Let’s understand TP, FP, FN, TN in terms of placement analogy.
True Positive:
- Interpretation: You predicted positive and it’s true.
- You predicted that a (27) student is placed and actually it is placed.
True Negative:
- Interpretation: You predicted negative and it’s true.
- You predicted that a (29) student is not placed and actually it is not placed.
False Positive: (Type 1 Error)(FP1)
- Interpretation: You predicted positive and it’s false.
- You predicted that a (6) student is placed but actually it is not placed.
False Negative: (Type 2 Error)(FN2)
- Interpretation: You predicted negative and it’s false.
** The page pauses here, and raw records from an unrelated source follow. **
(* ===== verification/BotPace.v ===== *)
(** * The pace of a bot: theorems

    The rate a bot aims at and how long it waits, in binary64. *)
From S2P Require Import Prelude Protocol Float64 Text IO Score Bot.
Local Open Scope Z_scope.

Section pace.

(** The units of 1.0, and of the constants 0.10, 0.90 and 1.5. *)
Abbreviation U := F64.one_u.
Definition tenth : Z := F64.rne (10 * U) 100.
Definition nine_tenths : Z := F64.rne (90 * U) 100.

Lemma tenth_num : F64.num (F64.dec 10 2) tenth.
Proof. apply F64.dec_num; [done..|vm_compute; discriminate]. Qed.
Lemma nine_tenths_num : F64.num (F64.dec 90 2) nine_tenths.
Proof. apply F64.dec_num; [done..|vm_compute; discriminate]. Qed.
Lemma nine_tenths_repr : F64.repr nine_tenths.
Proof. apply F64.rne_repr; [vm_compute; discriminate|done]. Qed.
Lemma repr_one : F64.repr U.
Proof. exact (F64.repr_units 1 ltac:(lia)). Qed.

Lemma pace_constants :
  2 * half = U /\ 0 <= tenth <= U /\ 0 <= nine_tenths <= U /\ F64.srne (tenth + nine_tenths) 1 = U
  /\ U + U <= F64.big_u /\ 2 ^ 32 * U <= F64.big_u /\ F64.repr (3 * half).
Proof.
  repeat (split; [vm_compute; first [reflexivity|discriminate|split; discriminate]|]).
  exists 3, 1073. split_and!; [lia..|]. vm_compute. reflexivity.
Qed.

Lemma div_units a b : 0 <= a -> 0 < b -> F64.srne (a * U * U) (b * U) = F64.srne (a * U) b.
Proof.
  intros Ha Hb. pose proof F64.one_u_pos.
  replace (a * U * U) with (U * (a * U)) by lia. replace (b * U) with (U * b) by lia. by apply F64.srne_scale.
Qed.

(** A quotient of integers. *)
Lemma quotient_num a b :
  0 <= a <= 2 ^ 32 -> 1 <= b <= 2 ^ 32 ->
  F64.num (F64.div (F64.of_Z a) (F64.of_Z b)) (F64.srne (a * U) b).
Proof.
  intros Ha Hb. pose proof F64.one_u_pos as HU. destruct pace_constants as (_ & _ & _ & _ & _ & Hbig & _).
  rewrite <- div_units by lia.
  apply F64.div_num; [apply F64.of_Z_num_exact; lia..|nia|].
  rewrite Z.abs_eq by (apply Z.mul_nonneg_nonneg; nia).
  rewrite Z.mul_assoc. apply Z.mul_le_mono_nonneg_r; [lia|]. transitivity (2 ^ 32 * U); [nia|].
  transitivity F64.big_u; [done|]. generalize dependent F64.big_u. intros. nia.
Qed.

Lemma srne_zero d : 0 < d -> F64.srne 0 d = 0.
Proof. intros Hd. pose proof (F64.srne_exact 0 d Hd F64.repr_0) as Hz. by rewrite Z.mul_0_l in Hz. Qed.

(** A rounded fraction of a representable amount. *)
Lemma part_of g f : F64.repr g -> 0 <= f <= U -> 0 <= F64.srne (g * f) U <= g.
Proof.
  intros Hg Hf. pose proof (F64.repr_nonneg g Hg). pose proof F64.one_u_pos. split.
  - apply F64.srne_nonneg; [apply Z.mul_nonneg_nonneg|]; lia.
  - apply F64.srne_le; [done|done|]. apply Z.mul_le_mono_nonneg_l; lia.
Qed.

Lemma seconds_num e d :
  1 <= d <= 2 ^ 31 -> 0 <= e <= d * 1000000000 -> exists s, F64.num (seconds e) s /\ 0 <= s <= d * U.
Proof.
  intros Hd He. pose proof F64.one_u_pos as HU. destruct pace_constants as (_ & _ & _ & _ & _ & Hbig & _).
  pose proof (Z.quot_rem' e 1000000000). pose proof (Z.rem_bound_pos e 1000000000 ltac:(lia) ltac:(lia)).
  set (q := Z.quot e 1000000000) in *. set (r := Z.rem e 1000000000) in *.
  pose proof (quotient_num r 1000000000 ltac:(lia) ltac:(lia)) as Hr.
  assert (0 <= F64.srne (r * U) 1000000000) as Hnn by (apply F64.srne_nonneg; [apply Z.mul_nonneg_nonneg|]; lia).
  assert (q * U + F64.srne (r * U) 1000000000 <= d * U) as Hsum.
  { destruct (Z.eq_dec r 0) as [->|Hne].
    - rewrite Z.mul_0_l, srne_zero by lia.
      pose proof (Z.mul_le_mono_nonneg_r q d U ltac:(lia) ltac:(lia)). lia.
    - assert (F64.srne (r * U) 1000000000 <= U) by (apply F64.srne_le; [lia|apply repr_one|nia]).
      pose proof (Z.mul_le_mono_nonneg_r (q + 1) d U ltac:(lia) ltac:(lia)). lia. }
  assert (0 <= q * U) by (apply Z.mul_nonneg_nonneg; lia).
  exists (F64.srne (q * U + F64.srne (r * U) 1000000000) 1). split; [|split].
  - apply F64.add_num; [apply F64.of_Z_num_exact; lia|exact Hr|]. rewrite Z.abs_eq by lia.
    transitivity (d * U); [done|]. transitivity (2 ^ 32 * U); [nia|done].
  - apply F64.srne_nonneg; lia.
  - apply F64.srne_le; [lia|apply F64.repr_units; lia|lia].
Qed.

(** The part of the budget that is due: 0.10 + 0.90 times the part of the time gone. *)
Lemma due_num e d :
  1 <= d <= 2 ^ 31 -> 0 <= e <= d * 1000000000 ->
  exists f, F64.num (F64.add (F64.dec 10 2) (F64.mul (F64.dec 90 2) (F64.div (seconds e) (F64.of_Z d)))) f /\ 0 <= f <= U.
Proof.
  intros Hd He. pose proof F64.one_u_pos as HU. destruct pace_constants as (_ & Ht & Hn & Hone & Hbig & Hbig2 & _).
  destruct (seconds_num e d Hd He) as (s & Hs & Hsd).
  assert (F64.num (F64.div (seconds e) (F64.of_Z d)) (F64.srne (s * U) (d * U))) as Hf.
  { apply F64.div_num; [done|apply F64.of_Z_num_exact; lia|nia|].
    rewrite Z.abs_eq by (apply Z.mul_nonneg_nonneg; lia). rewrite Z.mul_assoc. apply Z.mul_le_mono_nonneg_r; [lia|].
    transitivity (d * U); [lia|]. rewrite (Z.mul_comm _ d). apply Z.mul_le_mono_nonneg_l; lia. }
  set (f := F64.srne (s * U) (d * U)) in *.
  assert (0 <= f <= U) as Hfr.
  { split; [apply F64.srne_nonneg; [apply Z.mul_nonneg_nonneg|]; nia|].
    apply F64.srne_le; [nia|apply repr_one|]. nia. }
  pose proof (part_of _ f nine_tenths_repr Hfr) as Hp.
  assert (F64.num (F64.mul (F64.dec 90 2) (F64.div (seconds e) (F64.of_Z d))) (F64.srne (nine_tenths * f) U)) as Hm.
  { apply F64.mul_num; [apply nine_tenths_num|done|]. rewrite Z.abs_eq by (apply Z.mul_nonneg_nonneg; lia).
    transitivity (U * U); [apply Z.mul_le_mono_nonneg; lia|]. apply Z.mul_le_mono_nonneg_r; lia. }
  eexists. split; [apply F64.add_num; [apply tenth_num|exact Hm|]; lia|]. split; [apply F64.srne_nonneg; lia|].
  transitivity (F64.srne (tenth + nine_tenths) 1); [apply F64.srne_mono; lia|lia].
Qed.

(** The rate: half a request per second, or the part of the budget that is due. *)
Lemma ramp_num shard e :
  0 <= ls_max_rps shard <= 2 ^ 32 -> 1 <= ls_bots shard <= 2 ^ 32 ->
  1 <= ls_duration shard <= 2 ^ 31 -> 0 <= e <= ls_duration shard * 1000000000 ->
  exists r, F64.num (ramp shard e) (Z.max half r)
    /\ 0 <= r <= F64.srne (ls_max_rps shard * U) (ls_bots shard).
Proof.
  intros Hr Hb Hd He. pose proof F64.one_u_pos as HU. destruct pace_constants as (_ & _ & _ & _ & _ & Hbig & _).
  destruct (due_num e (ls_duration shard) Hd He) as (f & Hf & Hfr).
  pose proof (quotient_num _ _ Hr Hb) as Hp. set (p := F64.srne (ls_max_rps shard * U) (ls_bots shard)) in *.
  assert (0 <= ls_max_rps shard * U) as Hnn by (apply Z.mul_nonneg_nonneg; lia).
  assert (F64.repr p) as Hrep by (unfold p; rewrite F64.srne_rne by done; apply F64.rne_repr; lia).
  assert (p <= ls_max_rps shard * U) as Hple by (apply F64.srne_le; [lia|apply F64.repr_units; lia|nia]).
  pose proof (part_of p f Hrep Hfr) as Hm. pose proof (F64.repr_nonneg p Hrep).
  exists (F64.srne (p * f) U). split; [|done].
  assert (F64.num (F64.mul (F64.div (F64.of_Z (ls_max_rps shard)) (F64.of_Z (ls_bots shard)))
     (F64.add (F64.dec 10 2) (F64.mul (F64.dec 90 2) (F64.div (seconds e) (F64.of_Z (ls_duration shard)))))) (F64.srne (p * f) U)) as Hrate.
  { apply F64.mul_num; [done..|]. rewrite Z.abs_eq by (apply Z.mul_nonneg_nonneg; lia).
    apply Z.mul_le_mono_nonneg; [lia| |lia|lia]. nia. }
  unfold ramp. rewrite (F64.ltb_num _ _ _ _ Hrate half_num).
  destruct (Z.ltb_spec (F64.srne (p * f) U) half).
  - rewrite Z.max_l by lia. apply half_num.
  - by rewrite Z.max_r by lia.
Qed.

(** The integer part of a number of nanoseconds. *)
Lemma to_int64_between y n :
  0 <= n <= Int64.max_val -> (exists w, F64.num y w /\ 0 <= w <= n * U) -> 0 <= F64.to_int64 y <= n.
Proof.
  intros Hn (w & (s & z & -> & Hz & <-) & Hw). pose proof F64.one_u_pos.
  assert (F64.to_int64 (F64.Fin s z) = z / U) as ->.
  { unfold F64.to_int64. assert (F64.units s (z / U) = z / U) as ->.
    { destruct s; [|done]. simpl in *. replace z with 0 by lia. by rewrite Z.div_0_l by lia. }
    apply decide_True. assert (z <= n * U) by (destruct s; simpl in *; lia).
    assert (0 <= z / U <= n) by (split; [apply Z.div_pos; lia|apply Z.div_le_upper_bound; lia]).
    unfold in64, Int64.in_range, Int64.min_val. lia. }
  assert (z <= n * U) by (destruct s; simpl in *; lia).
  split; [apply Z.div_pos; lia|apply Z.div_le_upper_bound; lia].
Qed.

Lemma three_seconds : 0 <= 3000000000 <= Int64.max_val.
Proof. vm_compute. split; discriminate. Qed.

(** A bot keeps its pace. For a shard with at most 2^32 bots and requests
    per second, at any moment of its time, the rate a bot aims at is at least
    half a request per second and, unless it is exactly this floor, at most
    its share of the budget; and for any random number in [0, 1) it waits
    between 0 and 3 seconds before its request. *)
Theorem pace_stays_in_band (shard : LoadShard) (elapsed : Z) (x : F64.t) (u : Z) :
  0 <= ls_max_rps shard <= 2 ^ 32 -> 1 <= ls_bots shard <= 2 ^ 32 ->
  1 <= ls_duration shard <= 2 ^ 31 -> 0 <= elapsed <= ls_duration shard * 1000000000 ->
  F64.num x u -> 0 <= u < U ->
  let rate := ramp shard elapsed in
  let share := F64.div (F64.of_Z (ls_max_rps shard)) (F64.of_Z (ls_bots shard)) in
  F64.leb (F64.dec 5 1) rate = true
  /\ F64.leb rate (F64.dec 5 1) || F64.leb rate share = true
  /\ 0 <= pause rate x <= 3000000000.
Proof.
  intros Hr Hb Hd He Hx Hu rate share. pose proof F64.one_u_pos as HU.
  destruct pace_constants as (Hhalf & _ & _ & _ & Hbig & Hbig2 & H3).
  destruct (ramp_num shard elapsed Hr Hb Hd He) as (r & Hrate & Hrange). fold rate in Hrate.
  pose proof (quotient_num _ _ Hr Hb) as Hshare. fold share in Hshare.
  rewrite (F64.leb_num _ _ _ _ half_num Hrate), (F64.leb_num _ _ _ _ Hrate half_num), (F64.leb_num _ _ _ _ Hrate Hshare).
  split; [lia|]. split; [lia|].
  set (v := Z.max half r) in *. assert (half <= v) as Hv by lia. clearbody v rate.
  assert (F64.num (F64.div (F64.of_Z 1000000000) rate) (F64.srne (1000000000 * U * U) v)) as Hg.
  { apply F64.div_num; [apply F64.of_Z_num_exact; lia|done|lia|]. rewrite Z.abs_eq by (apply Z.mul_nonneg_nonneg; nia).
    transitivity (2000000000 * U * half); [nia|]. apply Z.mul_le_mono_nonneg; nia. }
  set (g := F64.srne (1000000000 * U * U) v) in *.
  assert (0 <= g <= 2000000000 * U) as Hgr.
  { split; [apply F64.srne_nonneg; [apply Z.mul_nonneg_nonneg|]; nia|].
    apply F64.srne_le; [lia|apply F64.repr_units; lia|nia]. }
  set (h := F64.srne (half + u) 1).
  assert (0 <= h <= 3 * half) as Hh.
  { split; [apply F64.srne_nonneg; lia|]. apply F64.srne_le; [lia|done|lia]. }
  assert (F64.num (F64.add (F64.dec 5 1) x) h) as Hhn by (apply F64.add_num; [apply half_num|done|lia]).
  assert (g * h <= 3000000000 * U * U) as Hgh by nia.
  assert (0 <= g * h) as Hgh0 by (apply Z.mul_nonneg_nonneg; lia).
  assert (F64.num (F64.mul (F64.div (F64.of_Z 1000000000) rate) (F64.add (F64.dec 5 1) x)) (F64.srne (g * h) U)) as Hm.
  { apply F64.mul_num; [done..|]. rewrite Z.abs_eq by done.
    transitivity (3000000000 * U * U); [done|]. apply Z.mul_le_mono_nonneg_r; [lia|]. nia. }
  assert (0 <= F64.srne (g * h) U <= 3000000000 * U) as Hw.
  { split; [apply F64.srne_nonneg; lia|]. apply F64.srne_le; [done|apply F64.repr_units; lia|nia]. }
  unfold pause. apply to_int64_between; [exact three_seconds|]. exists (F64.srne (g * h) U). exact (conj Hm Hw).
Qed.

Lemma pace_stays_in_band_witness :
  let shard := mkLoadShard "run1" "http://sub:8080" 0 20 250 300 500 7 in
  F64.leb (ramp shard 150000000000) (F64.dec 5 1) = false /\
  0 <= pause (ramp shard 150000000000) (F64.Fin false 0) <= 3000000000.
Proof.
  split; [vm_compute; reflexivity|].
  refine (proj2 (proj2 (pace_stays_in_band (mkLoadShard "run1" "http://sub:8080" 0 20 250 300 500 7) 150000000000
    (F64.Fin false 0) 0 _ _ _ _ _ _))); [simpl; lia|simpl; lia|simpl; lia|simpl; lia|apply F64.zero_num|].
  split; [lia|exact F64.one_u_pos].
Defined.

(** The floor can exceed the share: 250 bots that share 25 requests per second
    aim at half a request each, 125 in all. *)
Theorem rate_floor_exceeds_budget :
  let shard := mkLoadShard "run1" "http://sub:8080" 0 20 250 300 25 7 in
  ramp shard 150000000000 = F64.dec 5 1
  /\ F64.ltb (F64.div (F64.of_Z (ls_max_rps shard)) (F64.of_Z (ls_bots shard))) (ramp shard 150000000000) = true.
Proof. vm_compute. split; reflexivity. Qed.
End pace.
- You predicted that a (1) student is not placed but actually it is placed.
We cannot find confusion matrix from accuracy score. But we can find accuracy score from confusion matrix .
Accuracy Score = (TP+TN)/(TP+TN+FP+FN)
Type 1 Error = No. Of False Positive
Type 2 Error = No. Of False Negative
Precision, Recall and F1 score
Precision – True Positive/ Predicted Positive
To get the value of precision we divide the total number of correctly classified positive examples by the total number of predicted positive examples.
Precision = TP/(TP+FP)
Precision should be high as possible.
Recall –
Sensitivity or True Positive Rate i.e True Positive/ Actual Positive
Proportion of actual positive is correctly predicted.
Recall can be defined as the ratio of the total number of correctly classified positive examples divide to the total number of positive examples.
Recall = TP/(TP+FN)
Recall should be high as possible.
F1 Score-
It is difficult to compare two models with low precision and high recall or vice versa. So to make them comparable, we use F1-Score. F-1score helps to measure Precision and Recall at the same time. It uses Harmonic Mean in place of Arithmetic Mean by punishing the extreme values more.
Specificity -
True Negative Rate i.e True negative / Actual Negative
Specificity = TN/(TN+FP)
It is similar to recall but the shift is on the negative instances. Like finding out how many healthy patients were not having cancer and were told they don’t have cancer. Kind of a measure to see how separate the classes are.
False Positive Rate = (1 – sensitivity)
= False Positive / Actual Negative = FP/(TN+FP)